Saved data entries
(* ===== verification/HttpBody.v ===== *)
(** * HTTP bodies and responses (src/src/runtime.rs: [http_line] to [http_handshake],
      [copy_exact], [copy_chunked], [forward_response])

    A pipe is what one direction of a forwarded connection reads from and writes to: the
    pieces the reader still delivers and whether it then ends in an error, how many bytes and
    flushes the writer still takes, and what was written. The functions of the httparse crate
    are parameters. *)
From S2P Require Import Prelude Utf8 Net Target Http.

Module HttpBody.
Import Http.

Record Pipe := mkPipe { chunks : list str; broken : bool; room : nat; flushes : nat; written : str }.

Abbreviation PM := (SE Pipe string).

(** ** Reading and writing *)

Definition with_chunks (p : Pipe) (cs : list str) : Pipe := mkPipe cs (broken p) (room p) (flushes p) (written p).

Definition truncated : string := "incomplete HTTP framing".

(** [consume] of the first piece. *)
Definition consume (n : nat) (available : str) (rest : list str) : list str :=
  if bool_decide (drop n available = []) then rest else drop n available :: rest.

(** The loop of [http_line], with the line so far. *)
Fixpoint http_line_go (cs : list str) (limit : nat) (line : str) : list str * res str :=
  match cs with
  | [] => ([], Err truncated)
  | available :: rest =>
      let count := match find_byte (Z.eqb 10) available with Some n => S n | None => length available end in
      if (limit <? length line + count)%nat then (cs, Err "HTTP line exceeds limit")
      else
        let line := line ++ take count available in
        let cs := consume count available rest in
        if ends_with [10] line then
          if negb (ends_with CRLF line) || contains_byte 13 (take (length line - 2) line)
          then (cs, Err "HTTP requires CRLF")
          else (cs, Ok line)
        else http_line_go rest limit line
  end.

Definition http_line (limit : nat) : PM str := λ p,
  let '(cs, r) := http_line_go (chunks p) limit [] in (with_chunks p cs, r).

(** Lines up to the empty one; every line takes at least two bytes of the limit. *)
Fixpoint http_header_go (fuel : nat) (bytes : str) : PM str :=
  match fuel with
  | O => serr "out of fuel"%string
  | S fuel =>
      do! line := http_line (MAX_HEADER - length bytes) in
      if eq_str line CRLF then sret (bytes ++ line) else http_header_go fuel (bytes ++ line)
  end.

Definition http_header : PM str := http_header_go (S MAX_HEADER) [].

(** The first [n] bytes the reader has. *)
Fixpoint take_bytes (n : nat) (cs : list str) : str * list str :=
  match cs with
  | [] => ([], [])
  | c :: cs =>
      if (length c <=? n)%nat then let '(b, r) := take_bytes (n - length c) cs in (c ++ b, r)
      else (take n c, drop n c :: cs)
  end.

Definition write_all (bytes : str) : PM unit := λ p,
  if (length bytes <=? room p)%nat
  then (mkPipe (chunks p) (broken p) (room p - length bytes) (flushes p) (written p ++ bytes), Ok tt)
  else (mkPipe (chunks p) (broken p) 0 (flushes p) (written p ++ take (room p) bytes), Err "write failed"%string).

Definition flush : PM unit := λ p,
  match flushes p with
  | O => (p, Err "flush failed"%string)
  | S n => (mkPipe (chunks p) (broken p) (room p) n (written p), Ok tt)
  end.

**TRY IT**
Emit an exact copy of the lines spanning the start of the records to the line containing "A pipe is what", inclusive, and no other output.

**RESULT OF THIS EXERCISE**
(* ===== verification/HttpBody.v ===== *)
(** * HTTP bodies and responses (src/src/runtime.rs: [http_line] to [http_handshake],
      [copy_exact], [copy_chunked], [forward_response])

    A pipe is what one direction of a forwarded connection reads from and writes to: the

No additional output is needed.